Lemma t_send_unchecked P ix :
  stable P -> (forall o, P o -> expected o ix) -> triple P (send_unchecked ix) (fun _ => P).
Proof.
  intros HP He. eapply t_bind; [by apply t_hash |]. intros ?. eapply t_bind.
  - apply (t_send_and_wait P ix P); [done.. |]. intros o b Hp H. exact (HP _ _ _ (He _ Hp) Hp H).
  - intros [e |]; apply t_ret; naive_solver.
Qed.

Lemma t_if {A} P (b : bool) (m1 m2 : Upgrade A) Q :
  (b = true -> triple P m1 Q) -> (b = false -> triple P m2 Q) -> triple P (if b then m1 else m2) Q.
Proof. destruct b; auto. Qed.

Lemma Forall_chunks {A} (K : A -> Prop) fuel k : forall l,
  Forall K l -> Forall (Forall K) (chunks_fuel fuel k l).
Proof.
  induction fuel as [| fuel IH]; intros [| x l] H; cbn; try by constructor.
  constructor; [by apply Forall_take | by apply IH, Forall_drop].
Qed.

Lemma t_transactions P ixs :
  stable P -> (forall o, P o -> Forall (expected o) ixs) ->
  triple P (send_transactions ixs) (fun _ => P).
Proof.
  intros HP He. eapply t_bind; [by apply t_request |]. intros k.
  eapply t_bind; [by apply t_pending |]. intros ?.
  destruct (up_answers k); [by apply t_ret | by apply t_raise].
Qed.

Lemma t_send_batches P bs :
  stable P -> (forall o, P o -> Forall (Forall (expected o)) bs) ->
  triple P (send_batches bs) (fun _ => P).
Proof.
  intros HP. induction bs as [| b bs IH]; intros He; [by apply t_ret |].
  assert (forall o, P o -> Forall (expected o) b /\ Forall (Forall (expected o)) bs) as Hb.
  { intros o Ho. by apply Forall_cons_iff, He. }
  eapply t_bind; [apply t_transactions; [done |]; naive_solver |]. intros ?. apply IH. naive_solver.
Qed.

Lemma t_try_batches P bs :
  stable P -> (forall o, P o -> Forall (Forall (expected o)) bs) ->
  triple P (try_batches bs) (fun _ => P).
Proof.
  intros HP. induction bs as [| b bs IH]; intros He; [by apply t_ret |].
  assert (forall o, P o -> Forall (expected o) b /\ Forall (Forall (expected o)) bs) as Hb.
  { intros o Ho. by apply Forall_cons_iff, He. }
  eapply t_bind; [by apply t_request |]. intros ?.
  eapply t_bind; [apply t_pending; naive_solver |]. intros ?. apply IH. naive_solver.
Qed.

(** ** The runs *)

(** What is left to do: pieces of the code, and no others are missing. *)
Definition left_to_do (todo : list nat) (o : option ProgramAccount) : Prop :=
  Forall (fun i => i * n < length elf) todo /\ few (length todo) o.

Lemma stable_left todo : stable (left_to_do todo).
Proof. intros o ix a' He [Hv Hf] H. split; [done |]. by eapply stable_few. Qed.

Lemma left_missing a : length (code a) = length elf ->
  left_to_do (missing elf n (code a)) (Some a).
Proof.
  intros Hl. split; [| by exists a].
  apply list.Forall_forall. intros i Hi. by apply elem_of_missing in Hi as [? _].
Qed.

Lemma as_u32_small i : i <= length elf -> as_u32 (Z.of_nat i) = Z.of_nat i.
Proof. intros. unfold as_u32. apply Z.mod_small. lia. Qed.

Lemma expected_write i o : i * n < length elf -> expected o (write_ix elf n i).
Proof.
  intros Hi. exists i. rewrite as_u32_small, chunk_at_piece by (done || lia). done.
Qed.

Lemma t_poll fuel : forall todo stalls,
  WRITE_STALL_LIMIT * length todo + (WRITE_STALL_LIMIT - stalls) < fuel ->
  triple (left_to_do todo) (poll fuel elf n todo stalls) left_to_do.
Proof.
  induction fuel as [| fuel IH]; intros todo stalls Hf; [lia |]. cbn [poll].
  destruct (Nat.ltb_spec stalls WRITE_STALL_LIMIT); [| by apply t_ret].
  apply t_read; [apply stable_left |]. intros a (_ & b & [= <-] & Hl & Hle).
  rewrite missing_chunks_ok by done. apply t_lifted. fold (code a).
  apply (t_pre _ (left_to_do (missing elf n (code a)))); [intros o ->; by apply left_missing |].
  destruct (missing elf n (code a)) as [| i rem] eqn:E; [by apply t_ret |].
  rewrite <- E in *. apply IH. unfold WRITE_STALL_LIMIT in *.
  destruct (Nat.ltb_spec (length (missing elf n (code a))) (length todo)); lia.
Qed.

Lemma t_passes k : forall todo,
  triple (left_to_do todo) (passes k elf n todo) left_to_do.
Proof.
  induction k as [| k IH]; intros todo; [by apply t_ret |]. cbn [passes].
  eapply t_bind; [apply t_hash, stable_left |]. intros ?. eapply t_bind.
  { apply (t_try_batches (left_to_do todo)); [apply stable_left |]. intros o [Hv _].
    apply Forall_chunks, Forall_fmap. eapply list.Forall_impl; [exact Hv |]. intros i Hi.
    by apply expected_write. }
  intros ?. eapply t_bind; [apply t_poll; unfold poll_fuel; lia |].
  intros [| i todo']; [by apply t_ret | apply IH].
Qed.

## WHAT THIS TASK INVOLVES
Starting at the line with "apply (t_pre _", print each remaining line of the listing above exactly as it appears.

## SOLUTION FOR THIS TASK
  apply (t_pre _ (left_to_do (missing elf n (code a)))); [intros o ->; by apply left_missing |].
  destruct (missing elf n (code a)) as [| i rem] eqn:E; [by apply t_ret |].
  rewrite <- E in *. apply IH. unfold WRITE_STALL_LIMIT in *.
  destruct (Nat.ltb_spec (length (missing elf n (code a))) (length todo)); lia.
Qed.

Lemma t_passes k : forall todo,
  triple (left_to_do todo) (passes k elf n todo) left_to_do.
Proof.
  induction k as [| k IH]; intros todo; [by apply t_ret |]. cbn [passes].
  eapply t_bind; [apply t_hash, stable_left |]. intros ?. eapply t_bind.
  { apply (t_try_batches (left_to_do todo)); [apply stable_left |]. intros o [Hv _].
    apply Forall_chunks, Forall_fmap. eapply list.Forall_impl; [exact Hv |]. intros i Hi.
    by apply expected_write. }
  intros ?. eapply t_bind; [apply t_poll; unfold poll_fuel; lia |].
  intros [| i todo']; [by apply t_ret | apply IH].
Qed.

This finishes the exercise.